Visible or palpable, well-defined, subcutaneous nodule in the eyelid. In some cases, a nodule cannot be identified.

Other

Blocked meibomian gland orifice, eyelid swelling and erythema, focal tenderness. Associated with blepharitis, seborrheic dermatitis, and acne rosacea. May also note lesion coming to a head or draining mucopurulent material.

Definitions

Chalazion: Focal, tender, or nontender granulomatous inflammation within the eyelid secondary to obstruction of a meibomian gland or gland of Zeis. Typically not due to infection. May be acute, subacute, or chronic.

Hordeolum (i.e., stye): Acute, tender infection; can be external (abscess of a gland of Zeis or Moll on eyelid margin) or internal (abscess of the meibomian gland). Usually involves Staphylococcus species and occasionally evolves into preseptal cellulitis.

Differential Diagnosis

Workup

  1. History: Previous ocular surgery or trauma? Previous chalazia or eyelid lesions?

  2. External examination: Palpate involved eyelid for a nodule. Look for rosacea.

  3. Slit-lamp examination: Evaluate meibomian glands for inspissation and evert the eyelid. Assess for madarosis, poliosis, and ulceration to rule out other etiologies.

Treatment

  1. Warm compresses for at least 10 minutes q.i.d. with gentle massage over the lesion.

  2. Consider a short course of a topical antibiotic for hordeolum (e.g., bacitracin, tobramycin,  or erythromycin ointment b.i.d. for 1 to 2 weeks) or a short course of topical antibiotic/steroid for chalazion (e.g., neomycin/polymyxin B/dexamethasone ointment b.i.d. for 1 to 2 weeks). Consider chronic low-dose doxycycline 20 to 50 mg p.o. daily to b.i.d. for its anti-inflammatory properties (e.g., for multiple or recurrent chalazia and/or ocular rosacea).

  3. If a hordeolum worsens, consider incision and drainage and management as per preseptal cellulitis (see 6.9, Preseptal Cellulitis).

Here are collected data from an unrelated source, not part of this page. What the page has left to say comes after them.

(** * Implied growth rate calculator (Gordon growth model)

    A shallow embedding of the computational part of the calculator:
    [calculateImpliedGrowthRate] (the stand-alone function of the first
    version of the component), and [validateInputs] and [model] (the
    validation predicate and the memoised computation of [App.jsx]).
    Around them: the first version's array-based validation and model
    (module [V1]), [chartData], [CustomLabel], the screen-reader table row
    and the conditions under which each block is rendered.

    Numbers are read in two ways.  Statements that mirror the code's own
    expressions, compare values or describe the structure of the result
    are made over exact rationals [Q]: every input is a finite decimal,
    [+], [-], [*], [/], [Math.abs] and [Math.pow] at an integer exponent
    are the exact operations, compared with [==] ([Qeq]); division by zero
    is never relied upon.  Where the rounding of IEEE 754 doubles decides
    (whether the financial test of [validateInputs] fires, whether [model]
    is [null], whether [g] is exactly zero), the same code is transcribed
    over binary64 floats in module [Double] and the statement is made
    there. *)

From Stdlib Require Import QArith Qabs Qpower Qminmax Lqa Floats.
From stdpp Require Import gmap strings list fin_maps pretty.

Set Warnings "-inexact-float".

Local Open Scope Q_scope.

(** ** Numbers *)

Module Js.

(** [x < y], [x <= y], [x > y], [x >= y] on numbers, as booleans. *)
Definition lt (x y : Q) : bool :=
  match x ?= y with Lt => true | _ => false end.
Definition le (x y : Q) : bool := Qle_bool x y.
Definition gt (x y : Q) : bool := lt y x.
Definition ge (x y : Q) : bool := le y x.

(** [!x] on a number: true for zero (and for NaN, which is not modelled). *)
Definition not_ (x : Q) : bool := Qeq_bool x 0.

(** [Math.abs] and [Math.pow(x, n)] for a loop counter [n]. *)
Definition abs (x : Q) : Q := Qabs x.
Definition pow (x : Q) (n : nat) : Q := Qpower x (Z.of_nat n).

End Js.

(** ** Data model *)

Record Inputs := mkInputs {
  marketPrice : Q;
  dividendAmount : Q;
  requiredReturn : Q;
  expectedDividend : Q
}.

Record CashflowPoint := mkCashflowPoint {
  year : nat;
  dividend : Q;
  investment : Q;
  total : Q
}.

Record GrowthModelResult := mkResult {
  impliedGrowth : Q;
  cashflows : list CashflowPoint;
  d1Consistent : bool;
  calculatedD1 : Q;
  isValid : bool
}.

(** ** [calculateImpliedGrowthRate] *)

(** The implied growth fraction [g = r - D1 / P], the local [impliedGrowth]
    of the function. *)
Definition growthFraction (inputs : Inputs) : Q :=
  let r := requiredReturn inputs / 100 in
  r - (expectedDividend inputs / marketPrice inputs).

(** One turn of the loop body: the row pushed for [year]. *)
Definition cashflowRow (d0 price impliedGrowth : Q) (year : nat)
  : CashflowPoint :=
  match year with
  | O =>
      {| year := year; dividend := 0; investment := - price;
         total := - price |}
  | S _ =>
      let dividend := d0 * Js.pow (1 + impliedGrowth) year in
      {| year := year; dividend := dividend; investment := 0;
         total := dividend |}
  end.

(** [for (let year = 0; year <= 10; year++) cashflows.push(...)]: the
    counter runs over [0..10] and every turn appends one row. *)
Definition cashflowLoop (d0 price impliedGrowth : Q) : list CashflowPoint :=
  fold_left (fun cashflows year =>
               cashflows ++ [cashflowRow d0 price impliedGrowth year])
            (seq 0 11) [].

Definition calculateImpliedGrowthRate (inputs : Inputs) : GrowthModelResult :=
  let r := requiredReturn inputs / 100 in
  let d0 := dividendAmount inputs in
  let d1 := expectedDividend inputs in
  let price := marketPrice inputs in
  let impliedGrowth := r - (d1 / price) in
  let impliedGrowthPct := impliedGrowth * 100 in
  let calculatedD1 := d0 * (1 + impliedGrowth) in
  let d1Consistent := Js.lt (Js.abs (d1 - calculatedD1)) (1 # 100) in
  let cashflows := cashflowLoop d0 price impliedGrowth in
  {| impliedGrowth := impliedGrowthPct;
     cashflows := cashflows;
     d1Consistent := d1Consistent;
     calculatedD1 := calculatedD1;
     isValid := Js.lt impliedGrowth r && Js.ge impliedGrowth 0 |}.
(** *** Convention names in [get_retval] *)

(** [get_retval] under "default" answers the return-value register as it
    is, on every architecture. *)
Lemma get_retval_default_raw t r raw s :
  reg_retval (class_of t) !! "default" = Some r ->
  get_reg t (RegName r) s = (Ok raw, s) ->
  forall conv, (if decide (is_mips t) then conv <> "syscall" else conv = "default") ->
  get_retval t conv s = (Ok raw, s).
Proof.
  intros Hr Hread conv Hconv.
  assert (Hbase : base_get_retval t "default" s = (Ok raw, s)).
  { unfold base_get_retval.
    rewrite (bind_ok _ _ _ _ _ (ret_val_reg_run t "default" r s Hr)).
    now rewrite (bind_ok _ _ _ _ _ Hread). }
  destruct (decide (is_mips t)) as [Hm|Hm].
  - assert (Eg : get_retval t conv = mips_get_retval t conv).
    { unfold get_retval. destruct Hm as [H|H]; rewrite H; reflexivity. }
    rewrite Eg. unfold mips_get_retval.
    destruct (decide (conv = "syscall")); [contradiction|].
    rewrite (bind_ok _ _ s 1 s) by reflexivity.
    rewrite (bind_ok _ _ _ _ _ Hbase).
    unfold ret. apply (f_equal (fun x => (Ok x, s))). lia.
  - subst conv.
    assert (Eg : get_retval t "default" = base_get_retval t "default").
    { unfold get_retval, is_mips in *. destruct (class_of t); tauto. }
    now rewrite Eg.
Qed.

(** X14. What [get_retval] does with a convention name the return-value
    table does not define depends on the class.  On the MIPS variants
    every name other than "syscall", defined or not, is served as
    "default": the call answers V0 as it is.  On the other classes an
    undefined name raises the unsupported-[get_retval] error and reads
    nothing. *)
Theorem get_retval_convention_names t conv s :
  (is_mips t -> conv <> "syscall" ->
   get_retval t conv s = get_retval t "default" s /\
   forall raw, get_reg t (RegName "V0") s = (Ok raw, s) ->
               get_retval t conv s = (Ok raw, s)) /\
  (~ is_mips t -> reg_retval (class_of t) !! conv = None ->
   get_retval t conv s = (Raise (UnsupportedGetRetval conv), s)).
Proof.
  split.
  - intros Hm Hconv.
    destruct (mips_tables t Hm) as (_ & _ & Hdef & _).
    assert (Eg : forall c, get_retval t c = mips_get_retval t c).
    { intros c. unfold get_retval. destruct Hm as [H|H]; rewrite H; reflexivity. }
    split.
    + rewrite !Eg. unfold mips_get_retval.
      destruct (decide (conv = "syscall")); [contradiction|].
      destruct (decide ("default" = "syscall")); [discriminate | reflexivity].
    + intros raw Hread.
      apply (get_retval_default_raw t "V0" raw s Hdef Hread).
      destruct (decide (is_mips t)); [exact Hconv | contradiction].
  - intros Hm Hnone.
    assert (Eg : get_retval t conv = base_get_retval t conv).
    { unfold get_retval, is_mips in *. destruct (class_of t); tauto. }
    rewrite Eg. unfold base_get_retval, bind, _get_ret_val_reg.
    now rewrite Hnone.
Qed.
(** * ApiPort MCP server: the API client (api_client.py)

    A shallow embedding of [ApiPortClient]: its constructor, the
    credential manager [_get_token], the request dispatcher [_request]
    and the domain methods built on it, followed by the properties of
    the credential lifecycle and of request dispatch.

    Conventions.
    - Python values are the inductive [value]; a [dict] is a [gmap]
      from strings to values.
    - A [datetime] is an integer number of microseconds (the resolution
      of Python's datetime); a [timedelta] is a difference of such
      numbers.  The year range of datetime is not modelled.
    - The world outside the program (the clock read by [datetime.now()]
      and the remote server reached through httpx) is an [Env]: both
      answer as a function of everything that happened before.
    - Every interaction with the world is recorded in a history, a list
      of [event]s whose head is the most recent one. *)

From Stdlib Require Import ZArith String Ascii List Floats.SpecFloat.
From stdpp Require Import gmap strings list fin_maps pretty.

Local Open Scope string_scope.
Local Open Scope Z_scope.

(* ===================================================================== *)
(** ** Python values, truthiness, exceptions *)
(* ===================================================================== *)

(** What [json.loads] can produce and what the client stores and sends:
    [None], booleans, integers, floats, strings, lists and dicts. *)
#[warnings="-register-all"]
Inductive value : Type :=
| VNone
| VBool (b : bool)
| VInt (n : Z)
| VFloat (f : spec_float)
| VStr (s : string)
| VList (l : list value)
| VDict (d : gmap string value).

(** Python's truth value testing ([if x:], [x or y], [not x]). *)
Definition truthy (v : value) : bool :=
  match v with
  | VNone => false
  | VBool b => b
  | VInt n => negb (n =? 0)
  | VFloat (S754_zero _) => false
  | VFloat _ => true
  | VStr s => negb (String.eqb s "")
  | VList [] => false
  | VList (_ :: _) => true
  | VDict d => negb (bool_decide (size d = 0%nat))
  end.

(** ASCII case folding; bytes outside [A-Z] are left alone, which is all
    that a comparison of [s.lower()] with an ASCII literal can observe. *)
Definition lower_ascii (c : ascii) : ascii :=
  let n := nat_of_ascii c in
  if ((65 <=? n) && (n <=? 90))%nat then ascii_of_nat (n + 32) else c.
(** X2: when the parsed page and limit are at least 1 and their product
    fits in an [int], [getAllBooks] answers 200 with the records of the
    snapshot from position [(page-1)*limit] on, [limit] of them or as many
    as are left: none when the page starts at or after the end. *)
Theorem getAllBooks_window (c : Ctx) (order : list string)
    (store : gmap string Book) (page limit : Z) :
  (strconv.Atoi (Query (QueryArgs_page c) "1")).1 = page ->
  (strconv.Atoi (Query (QueryArgs_limit c) "50")).1 = limit ->
  rangeOrder store order ->
  1 <= page -> 1 <= limit -> page * limit <= GoInt.maxInt ->
  let books := rangeValues store order in
  let data := take (Z.to_nat limit) (drop (Z.to_nat ((page - 1) * limit)) books) in
  getAllBooks c order store =
    JSONPage StatusOK data page limit (Z.of_nat (size store)) /\
  Z.of_nat (length data) =
    Z.max 0 (Z.min limit (Z.of_nat (size store) - (page - 1) * limit)) /\
  (Z.of_nat (size store) <= (page - 1) * limit -> data = []).
Proof.
  intros Hpage Hlimit Hord Hp Hl Hfit books data.
  assert (Hlen : length books = size store) by by apply rangeValues_length.
  split; [|split].
  - unfold getAllBooks. rewrite Hpage, Hlimit.
    rewrite listPage_in_range by done. fold books. by rewrite Hlen.
  - subst data. rewrite length_take, length_drop, Hlen. nia.
  - intros Hend. subst data. rewrite drop_ge; [by rewrite take_nil|].
    rewrite Hlen. nia.
Qed.

Lemma getAllBooks_window_witness :
  let store : gmap string Book :=
    <["c" := mkBook "c" "T3" "A3" 3]>
      (<["b" := mkBook "b" "T2" "A2" 2]> {[ "a" := mkBook "a" "T1" "A1" 1 ]}) in
  let order := elements (dom store) in
  getAllBooks (mkCtx "" "2" "2" None) order store =
    JSONPage StatusOK (take 2 (drop 2 (rangeValues store order))) 2 2 3 /\
  getAllBooks (mkCtx "" "3" "2" None) order store = JSONPage StatusOK [] 3 2 3.
Proof.
  intros store order.
  assert (Hord : rangeOrder store order) by (unfold rangeOrder; reflexivity).
  split.
  - apply (getAllBooks_window (mkCtx "" "2" "2" None) order store 2 2);
      [reflexivity|reflexivity|exact Hord|lia|lia|unfold GoInt.maxInt; lia].
  - destruct (getAllBooks_window (mkCtx "" "3" "2" None) order store 3 2)
      as (Hrun & _ & Hempty);
      [reflexivity|reflexivity|exact Hord|lia|lia|unfold GoInt.maxInt; lia|].
    rewrite Hrun, Hempty; [reflexivity|].
    change (size store) with 3%nat. lia.
Defined.

(** X3: no record is lost between pages.  With a limit of at least 1, the
    record at position [i] of the snapshot is on page [i / limit + 1], at
    position [i mod limit] of its data. *)
Theorem getAllBooks_page_of_index (c : Ctx) (order : list string)
    (store : gmap string Book) (limit : Z) (i : nat) (b : Book) :
  (strconv.Atoi (Query (QueryArgs_limit c) "50")).1 = limit ->
  (strconv.Atoi (Query (QueryArgs_page c) "1")).1 = Z.of_nat i / limit + 1 ->
  1 <= limit ->
  Z.of_nat (length (rangeValues store order)) + limit <= GoInt.maxInt ->
  rangeValues store order !! i = Some b ->
  exists data total,
    getAllBooks c order store =
      JSONPage StatusOK data (Z.of_nat i / limit + 1) limit total /\
    data !! Z.to_nat (Z.of_nat i mod limit) = Some b.
Proof.
  intros Hlimit Hpage Hl Hfit Hb.
  pose proof (lookup_lt_Some _ _ _ Hb) as Hi.
  pose proof (Z.div_mod (Z.of_nat i) limit ltac:(lia)) as Hdm.
  pose proof (Z.mod_pos_bound (Z.of_nat i) limit ltac:(lia)) as Hmod.
  assert (Hq : 0 <= Z.of_nat i / limit) by (apply Z.div_pos; lia).
  unfold getAllBooks. rewrite Hpage, Hlimit.
  rewrite listPage_in_range by nia.
  eexists _, _. split; [reflexivity|].
  rewrite lookup_take_lt by lia. rewrite lookup_drop.
  rewrite <- Hb. f_equal. nia.
Qed.

Lemma getAllBooks_page_of_index_witness :
  let store : gmap string Book :=
    <["c" := mkBook "c" "T3" "A3" 3]>
      (<["b" := mkBook "b" "T2" "A2" 2]> {[ "a" := mkBook "a" "T1" "A1" 1 ]}) in
  let order := ["a"; "b"; "c"] in
  exists data total,
    getAllBooks (mkCtx "" "2" "2" None) order store =
      JSONPage StatusOK data 2 2 total /\
    data !! 0%nat = Some (mkBook "c" "T3" "A3" 3).
Proof.
  intros store order.
  exact (getAllBooks_page_of_index (mkCtx "" "2" "2" None) order store 2 2
           (mkBook "c" "T3" "A3" 3) eq_refl eq_refl ltac:(lia)
           ltac:(vm_compute; discriminate) eq_refl).
Defined.

(** ** Single records *)

(** X4: on a store that satisfies the invariant, [getBookByID] answers 404
    "book not found" exactly when the key is absent, and otherwise 200 with
    the stored record, whose [id] is the id asked for and whose title and
    author are not empty. *)
Theorem getBookByID_answer (c : Ctx) (store : gmap string Book) :
  StoreInv store ->
  (store !! Params_id c = None /\
   getBookByID c store = NewError StatusNotFound "book not found") \/
  (exists b,
     store !! Params_id c = Some b /\
     getBookByID c store = JSONBook StatusOK b /\
     ID b = Params_id c /\ Title b <> "" /\ Author b <> "").
Proof.
  intros Hinv. unfold getBookByID.
  destruct (store !! Params_id c) as [b|] eqn:Hb; [right|by left].
  destruct (StoreInv_lookup _ _ _ Hinv Hb) as (Hid & _ & HT & HA).
  by exists b.
Qed.

Lemma getBookByID_answer_witness :
  let store : gmap string Book := {[ "k" := mkBook "k" "A" "B" 5 ]} in
  getBookByID (mkCtx "k" "" "" None) store = JSONBook StatusOK (mkBook "k" "A" "B" 5) /\
  getBookByID (mkCtx "zz" "" "" None) store = NewError StatusNotFound "book not found".
Proof.
  intros store.
  assert (Hinv : StoreInv store).
  { apply StoreInv_insert; [by repeat split|apply StoreInv_empty]. }
  split.
  - destruct (getBookByID_answer (mkCtx "k" "" "" None) store Hinv)
      as [[Hnone _]|(b & Hb & Hrun & _)].
    + discriminate Hnone.
    + rewrite Hrun. f_equal. change (Some (mkBook "k" "A" "B" 5) = Some b) in Hb.
      congruence.
  - destruct (getBookByID_answer (mkCtx "zz" "" "" None) store Hinv)
      as [[_ Hrun]|(b & Hb & _)].
    + exact Hrun.
    + discriminate Hb.
Defined.

(** X5: a valid body created under an id that is not yet a key adds exactly
    one record: the store grows by one, its keys are the old keys and the
    new id, and every record it held is still there unchanged. *)
Theorem createBook_fresh (c : Ctx) (payload : Book) (newid : string)
    (store : gmap string Book) :
  BodyParser c = Some payload ->
  validateBookPayload payload = None ->
  store !! newid = None ->
  let store' := (createBook c newid store).2 in
  size store' = S (size store) /\
  dom store' = {[newid]} ∪ dom store /\
  (forall k b, store !! k = Some b -> store' !! k = Some b).
Proof.
  intros Hbody Hval Hfresh store'. subst store'.
  unfold createBook. rewrite Hbody, Hval. simpl.
  split; [by apply map_size_insert_None|].
  split; [apply dom_insert_L|].
  intros k b Hk. rewrite lookup_insert_ne; [done|]. congruence.
Qed.

Lemma createBook_fresh_witness :
  let store : gmap string Book := {[ "k" := mkBook "k" "A" "B" 5 ]} in
  let c := mkCtx "" "" "" (Some (mkBook "" "T" "U" 2020)) in
  size (createBook c "u1" store).2 = 2%nat /\
  (createBook c "u1" store).2 !! "k" = Some (mkBook "k" "A" "B" 5).
Proof.
  intros store c.
  destruct (createBook_fresh c (mkBook "" "T" "U" 2020) "u1" store
              eq_refl eq_refl eq_refl) as (Hsize & _ & Hkeep).
  split; [exact Hsize|]. apply Hkeep. reflexivity.
Defined.

(** X6: [createBook] does not test the generated id against the keys of the
    store.  Under an id that is already a key, a valid body is still
    answered with 201, the record stored under that id is replaced by the
    new one, and the store does not grow. *)
Theorem createBook_collision (c : Ctx) (payload old : Book) (newid : string)
    (store : gmap string Book) :
  BodyParser c = Some payload ->
  validateBookPayload payload = None ->
  store !! newid = Some old ->
  createBook c newid store =
    (JSONBook StatusCreated (with_ID payload newid),
     <[newid := with_ID payload newid]> store) /\
  (createBook c newid store).2 !! newid = Some (with_ID payload newid) /\
  size (createBook c newid store).2 = size store.
Proof.
  intros Hbody Hval Hold.
  assert (Hrun : createBook c newid store =
    (JSONBook StatusCreated (with_ID payload newid),
     <[newid := with_ID payload newid]> store)).
  { unfold createBook. by rewrite Hbody, Hval. }
  rewrite Hrun. simpl. split; [done|].
  split; [apply lookup_insert_eq|].
  by apply map_size_insert_Some.
Qed.

Lemma createBook_collision_witness :
  let store : gmap string Book := {[ "k" := mkBook "k" "A" "B" 5 ]} in
  let c := mkCtx "" "" "" (Some (mkBook "" "T" "U" 2020)) in
  (createBook c "k" store).2 !! "k" = Some (mkBook "k" "T" "U" 2020) /\
  size (createBook c "k" store).2 = 1%nat.
Proof.
  intros store c.
  destruct (createBook_collision c (mkBook "" "T" "U" 2020) (mkBook "k" "A" "B" 5)
              "k" store eq_refl eq_refl eq_refl) as (_ & Hnew & Hsize).
  split; [exact Hnew|exact Hsize].
Defined.

(** X7: the [id] field of a request body is never used: [createBook],
    [updateBook] and [replaceBook] answer the same and leave the same store
    whatever [id] the body carries. *)
Theorem body_ID_ignored (id page limit x newid : string) (payload : Book)
    (store : gmap string Book) :
  let c := mkCtx id page limit (Some payload) in
  let c' := mkCtx id page limit (Some (with_ID payload x)) in
  createBook c' newid store = createBook c newid store /\
  updateBook c' store = updateBook c store /\
  replaceBook c' store = replaceBook c store.
Proof.
  intros c c'. split; [|split].
  - unfold createBook, validateBookPayload. simpl.
    destruct (decide (Title payload = "")); [done|].
    by destruct (decide (Author payload = "")).
  - unfold updateBook, updateBook_with, updateBook_exists. simpl.
    destruct (bool_decide (is_Some (store !! id))); [|done]. simpl.
    unfold updateBook_merge. simpl. reflexivity.
  - unfold replaceBook, validateBookPayload. simpl.
    destruct (decide (Title payload = "")); [done|].
    by destruct (decide (Author payload = "")).
Qed.

(** X8: the keys of the store after a request.  [createBook] adds the new
    id when it answers 201 and nothing otherwise, [updateBook] and
    [replaceBook] never add or remove a key, and [deleteBook] removes the
    id asked for and no other key. *)
Theorem handle_dom (r : Request) (store : gmap string Book) :
  dom (handle r store).2 =
    match r with
    | Create c newid =>
        match (handle r store).1 with
        | JSONBook _ _ => {[newid]} ∪ dom store
        | _ => dom store
        end
    | PartialUpdate c => dom store
    | Replace c => dom store
    | Delete c => dom store ∖ {[Params_id c]}
    end.
Proof.
  destruct r as [c newid|c|c|c]; simpl.
  - unfold createBook. destruct (BodyParser c) as [payload|]; [|done].
    destruct (validateBookPayload payload); [done|]. simpl.
    apply dom_insert_L.
  - destruct (store !! Params_id c) as [old|] eqn:Hold.
    + destruct (BodyParser c) as [payload|] eqn:Hbody.
      * rewrite (updateBook_found c payload store Hbody) by eauto. cbn [snd].
        apply dom_insert_lookup_L. eauto.
      * unfold updateBook, updateBook_with. rewrite Hbody.
        by destruct (updateBook_exists c store).
    + unfold updateBook, updateBook_with.
      by rewrite (proj2 (updateBook_exists_false c store)).
  - unfold replaceBook. destruct (BodyParser c) as [payload|]; [|done].
    destruct (validateBookPayload payload); [done|].
    destruct (store !! Params_id c) as [old|] eqn:Hold; [|done]. simpl.
    apply dom_insert_lookup_L. eauto.
  - unfold deleteBook. destruct (store !! Params_id c) as [old|] eqn:Hold; simpl.
    + apply dom_delete_L.
    + apply not_elem_of_dom in Hold. symmetry.
      apply difference_disjoint_L. by apply disjoint_singleton_r.
Qed.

  4. If the chalazion fails to resolve after 3 to 4 weeks of medical therapy and the patient desires surgical intervention, incision and curettage may be performed. Alternatively, an intralesional steroid injection may be performed. Options include 0.2 to 1.0 mL of dexamethasone sodium phosphate 4 mg/mL or betamethasone sodium phosphate/betamethasone acetate 6 mg/mL that may or may not be mixed with 2% lidocaine and epinephrine. Total dosage depends on the lesion size. Injection may be repeated in 1 to 2 weeks for persistent lesions. It is recommended that recurrent or atypical chalazia, be sent for pathology upon removal.

NOTE

A steroid injection can lead to permanent depigmentation or atrophy of the skin at the injection site, especially in dark-skinned individuals. Similarly, a vigorous injection can rarely result in retrograde intra-arterial infiltration with resultant central retinal artery occlusion. Because of these risks, some manufacturers of injectable steroids (e.g., triamcinolone and betamethasone) have historically recommended against their use intraocularly and in the periocular region. Off-label use of the medications should include a detailed discussion between physician and patient.

Follow-Up

Patients are not routinely seen after instituting medical therapy unless the lesion persists beyond 3 to 4 weeks. Patients who have a procedure such as incision and curettage are usually reexamined as needed.